Task item:
Which lines of the entries below run from the one holding "(d : list Byte.byte)" to the one holding "(Hbars : bars", inclusive? Set down exactly those lines and no others.

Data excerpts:
—————
(* ===== verification/VaultTheorems.v ===== *)
(** What the vault promises over its whole life: histories of operations and
    restarts, from the first reading of the clock on. *)
From Stdlib Require Import Strings.Byte NArith.
From S2P Require Import Prelude AdaMonad GoStrings GoText GoFloat Sha256 TrustedCore AuditChain AdaText Cas CasSpec.
From S2P Require Import VaultState Vault VaultLines VaultSteps VaultDurable VaultOps VaultExec VaultWorm.
Open Scope Z_scope.

Section theorems.
Context {C : Type} {CO : CasOps C} {CV : CasView C} {CL : CasLaws C} {Mem : Memory}.
Implicit Types (w : world C).

(** A history: operations, however they end, that [allowed] admits, and
    restarts, which open the vault on the files it left; [D] is the sum of the
    forward steps of the monotonic clock. *)
Inductive history (allowed : State → op → Prop) : world C → Z → world C → Prop :=
  | history_start w : history allowed w 0 w
  | history_op w D w1 o : history allowed w D w1 → op_ok o → room (st w1) → allowed (st w1) o →
      history allowed w (D + tick_delta (st w1) o) (exec o w1).2
  | history_restart w D w1 w2 : history allowed w D w1 →
      Open_Vault (Key (st w1)) (disk w1) (store w1) = inr w2 → history allowed w D w2.

Lemma history_dur allowed w D w' T : history allowed w D w' → dur T w → dur (T + D) w'.
Proof.
  induction 1 as [w|w D w1 o _ IH Ho Hr Ha|w D w1 w2 _ IH Hop]; intros Hd.
  - by rewrite Z.add_0_r.
  - rewrite Z.add_assoc. apply exec_dur; auto.
  - destruct w1 as [s1 d1 c1]. destruct (durable_Open (T + D) s1 d1 c1 (IH Hd)) as (s2 & E & _ & _ & Hd2).
    simpl in Hop. rewrite E in Hop. by injection Hop as <-.
Qed.

Lemma history_D allowed w D w' : history allowed w D w' → 0 ≤ D.
Proof. induction 1 as [|? ? w1 o|]; [lia| |done]. pose proof (tick_delta_nonneg (st w1) o). lia. Qed.

(** ** The first reading of the clock *)

(** A new vault: no files but perhaps a journal, and an empty index. *)
Definition new_world (key : list Byte.byte) (c : C) : world C :=
  World (with_Log [Genesis_Entry 0] (new_state key)) {| d_state := None; d_journal := None |} c.

Lemma new_world_Open key (c : C) : Open_Vault key {| d_state := None; d_journal := None |} c = inr (new_world key c).
Proof. done. Qed.

Definition first_tick (key : list Byte.byte) (c : C) (mono realtime : Trusted_Time) (boot : string) : world C :=
  (exec (OpTick mono realtime boot) (new_world key c)).2.

Lemma new_state_ok key : state_ok (with_Log [Genesis_Entry 0] (new_state key)).
Proof.
  pose proof (Genesis_chained 0) as Hg. pose proof (Genesis_ok 0 (ltac:(done))) as Hok.
  revert Hg Hok. generalize (Genesis_Entry 0). intros g Hg Hok.
  split; simpl; try done; try (by rewrite Forall_singleton); try by (intros; exfalso; eapply lookup_empty_Some; eauto).
  exact (chained_verify [g] g Hg).
Qed.

Lemma first_tick_dur key c mono realtime boot : boot ≠ "" → op_ok (OpTick mono realtime boot) →
  dur 0 (first_tick key c mono realtime boot).
Proof.
  intros Hb (Hm & Hr & Hw). unfold first_tick. cbn [exec]. unfold Tick_From_System. apply step_gets, step_modify.
  set (w1 := on_state _ _). pose proof (new_state_ok key) as Hok.
  assert (Hok1 : state_ok (st w1)) by (destruct Hok; by split).
  destruct (Tick_Clock_spec 0 w1 {| Clock_Guard.Mono := mono; Clock_Guard.Realtime := realtime;
     Clock_Guard.Boot_Changed := false |} Hok1) as (w2 & E & Hok2 & Hu2 & HT2 & _ & _); try done.
  cbn [Last_Boot st new_world] in *. rewrite (ada_bind_inr_l _ _ _ _ _ E).
  rewrite bool_decide_true by done. by apply saved_dur.
Qed.

(** ** Durability *)


(** ** Write once, read many *)

Lemma bars_earlier release bypass l t t' : bars release bypass l t → t' ≤ t → bars release bypass l t'.
Proof. intros [?|[? ?]] Ht; [by left|right]. split; [lia|done]. Qed.

Lemma history_holding n release bypass m d T w D w' : history (spares n release bypass) w D w' →
  dur T w → holding n release m d w → bars release bypass (m_Lock m) (T + D) → holding n release m d w'.
Proof.
  intros Hh Hd Hw. induction Hh as [w|w D w1 o Hh IH Ho Hr Ha|w D w1 w2 Hh IH Hop]; intros Hb; [done|..].
  - pose proof (tick_delta_nonneg (st w1) o). apply (exec_holding n release bypass); [|done|].
    + apply IH; [done..|]. eapply bars_earlier; [exact Hb|lia].
    + eapply bars_earlier; [exact Hb|]. pose proof (du_now _ _ _ (history_dur _ _ _ _ T Hh Hd)). lia.
  - specialize (IH Hd Hw Hb). pose proof (history_dur _ _ _ _ T Hh Hd) as Hd1.
    destruct w1 as [s1 d1 c1]. destruct (durable_Open (T + D) s1 d1 c1 Hd1) as (s2 & E & Hs & Hk & _).
    simpl in Hop. rewrite E in Hop. injection Hop as <-. destruct IH as (m' & EI & Hrest).
    exists m'. cbn [st store] in *. by rewrite (same_Index _ _ Hs), Hk.
Qed.

(** C1: An object in a vault whose files recover it, with trusted time at most
    [T], in memory and on disk.  In any history in which nobody replaces the
    entry (a put or a completed upload under its name, a delete marker or the
    deletion of a version of that name), with requests for its deletion,
    garbage collections, scrubs, clock readings of any kind and restarts, the
    object stays in the index with its content and its expiry and reads back
    byte for byte: for as long as its legal hold is not released, or, if it is
    locked until a time that [T] plus the progress of the monotonic clock does
    not reach, in compliance mode whatever is tried, in governance mode unless
    governance is bypassed. *)
Theorem locked_object_survives (T : Trusted_Time) (w w' : world C) (n : string) (m : Meta)
  (d : list Byte.byte) (release bypass : bool) (D : Z)
  (Hdur : dur T w) (Hindex : Index (st w) !! n = Some m) (Hq : m_Quarantined m = false)
  (Hcontent : content (store w) (Key (st w)) m d)
  (Hhist : history (spares n release bypass) w D w')
  (Hbars : bars release bypass (m_Lock m) (T + D)) :
  ∃ m', Index (st w') !! n = Some m' ∧ keeps release m m' ∧ m_Quarantined m' = false ∧
    (Ingest_Only (st w') = false → Get_Object n w' = (inr d, w')) ∧
    (∀ b, (b = true → bypass = true) → Op_Sealed (st w') = false → room (st w') →
       (Delete_Object n b w').1 = inr false).
Proof.
  assert (Hw : holding n release m d w) by (exists m; split_and!; [done|by split|done|done]).
  pose proof (history_holding n release bypass m d T w D w' Hhist Hdur Hw Hbars) as (m' & EI & Hk & Hq' & Hc).
  pose proof (history_dur _ _ _ _ T Hhist Hdur) as Hd. pose proof (du_ok _ _ _ Hd) as Hok.
  exists m'. split_and!; [done..| |].
  - intros Ho. by apply (Get_content w' n m' d).
  - intros b Hb Ho Hr. unfold Delete_Object. rewrite (ada_bind_inr_l (gets st) _ _ _ _ eq_refl). unfold Read_Only.
    rewrite Ho, (ada_bind_inr_l (raise_when false _) _ _ () _ eq_refl), EI.
    rewrite (bars_keeps release bypass m m'); [|done| |done].
    2:{ eapply bars_earlier; [exact Hbars|]. apply (du_now _ _ _ Hd). }
    destruct (sok_index _ Hok n m' EI) as [Hn _]. rewrite Name_Digest_ok by done.
    destruct (du_entry _ _ _ Delete_Denied (SHA256 (String.list_byte_of_string n)) (Clock_Guard.Now (Clock (st w')))
      Hd Hr (sok_clock _ Hok) (SHA256_length _)) as (e & He & _).
    rewrite (ada_bind_inr_l (lift (inr _)) _ _ _ _ eq_refl).
    rewrite (ada_bind_inr_l _ _ _ _ _ (Add_Audit_eq _ _ _ _ w' He)).
    unfold mbind, ada_bind, Commit_Jrnl. destruct (_ =? 0); [done|]. by destruct (_ <=? _).
Qed.

(** ** The operator's seal *)

Notation sealed := (λ w, Op_Sealed (st w) = true).

Lemma seal_modify (g : State → State) : (∀ s, Op_Sealed s = true → Op_Sealed (g s) = true) → preserves sealed (modify_st g).
Proof. intros Hg w Hw. by apply Hg. Qed.

Lemma seal_store {A} (p : Ada (world C) A) : store_only p → preserves sealed p.
Proof. intros Hp w Hw. by rewrite (proj1 (Hp w)). Qed.

Lemma seal_Append l : preserves sealed (Append_Jrnl l).
Proof. by intros w Hw. Qed.

Lemma seal_Save : preserves sealed Save.
Proof. by intros w Hw. Qed.

Lemma seal_Commit : preserves sealed Commit_Jrnl.
Proof. intros w Hw. unfold Commit_Jrnl. destruct (_ =? 0); [done|]. by destruct (_ <=? _). Qed.

Ltac seal_step :=
  first [ apply seal_Append | apply seal_Save | apply seal_Commit
        | apply seal_store; first [apply store_only_cas_put | apply store_only_data | apply store_only_repair | apply store_only_Collect | done]
        | apply seal_modify; done ].
Ltac solve_seal := solve_preserves seal_step.

Lemma seal_Add_Audit k d t : preserves sealed (Add_Audit k d t).
Proof. unfold Add_Audit. solve_seal. Qed.

Lemma seal_J_Obj n : preserves sealed (J_Obj n).
Proof. unfold J_Obj. solve_seal. Qed.

Lemma seal_scrub_loop l : ∀ r, preserves sealed (scrub_loop r l).
Proof.
  pose proof seal_J_Obj. induction l as [|[n m] l IH]; cbn [scrub_loop]; unfold scrub_one, set_meta; solve_seal.
Qed.

Lemma exec_sealed o : preserves sealed (exec o).
Proof.
  pose proof seal_Add_Audit. pose proof seal_J_Obj. pose proof seal_scrub_loop.
  destruct o; cbn [exec]; unfold discard, Put_Object, Create_Upload, Upload_Part, Complete_Upload, Abort_Upload,
    Create_Bucket, Delete_Bucket, Set_Versioning, Record_Version, Delete_Marker, Delete_Version, Scrub, Delete_Object,
    Tick_From_System, Tick_Clock, Set_Legal_Hold, Release_Legal_Hold, change_hold, set_meta, Seal, Set_One_Way_Ingest,
    Open_Sync_Window, Close_Sync_Window, Check_Ingest, raise_when, add_upto, J_Vseq, J_Ver, J_Del; solve_seal.
Qed.

(** The operations that store, create or delete objects and buckets. *)
Definition writes (o : op) : Prop :=
  match o with
  | OpPut _ _ _ _ _ | OpCreateUpload _ _ _ | OpUploadPart _ _ _ | OpComplete _ | OpCreateBucket _ _
  | OpDeleteBucket _ | OpDelete _ _ => True
  | _ => False
  end.

Lemma sealed_rejects w o : Op_Sealed (st w) = true → writes o → exec o w = (inl Vault_Sealed, w).
Proof.
  intros Hs Hw. assert (Hc : Check_Ingest w = (inl Vault_Sealed, w)).
  { unfold Check_Ingest. rewrite (ada_bind_inr_l (gets st) _ _ _ _ eq_refl). by rewrite Hs. }
  destruct o; try done; cbn [exec]; unfold discard, Put_Object, Create_Upload, Upload_Part, Complete_Upload, Create_Bucket, Delete_Bucket.
  1-6: repeat (erewrite ada_bind_inl_l; [reflexivity|]); exact Hc.
  erewrite ada_bind_inl_l; [reflexivity|]. unfold Delete_Object.
  rewrite (ada_bind_inr_l (gets st) _ _ _ _ eq_refl). unfold Read_Only. by rewrite Hs.
Qed.

End theorems.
—————
Written answer:
  (d : list Byte.byte) (release bypass : bool) (D : Z)
  (Hdur : dur T w) (Hindex : Index (st w) !! n = Some m) (Hq : m_Quarantined m = false)
  (Hcontent : content (store w) (Key (st w)) m d)
  (Hhist : history (spares n release bypass) w D w')
  (Hbars : bars release bypass (m_Lock m) (T + D)) :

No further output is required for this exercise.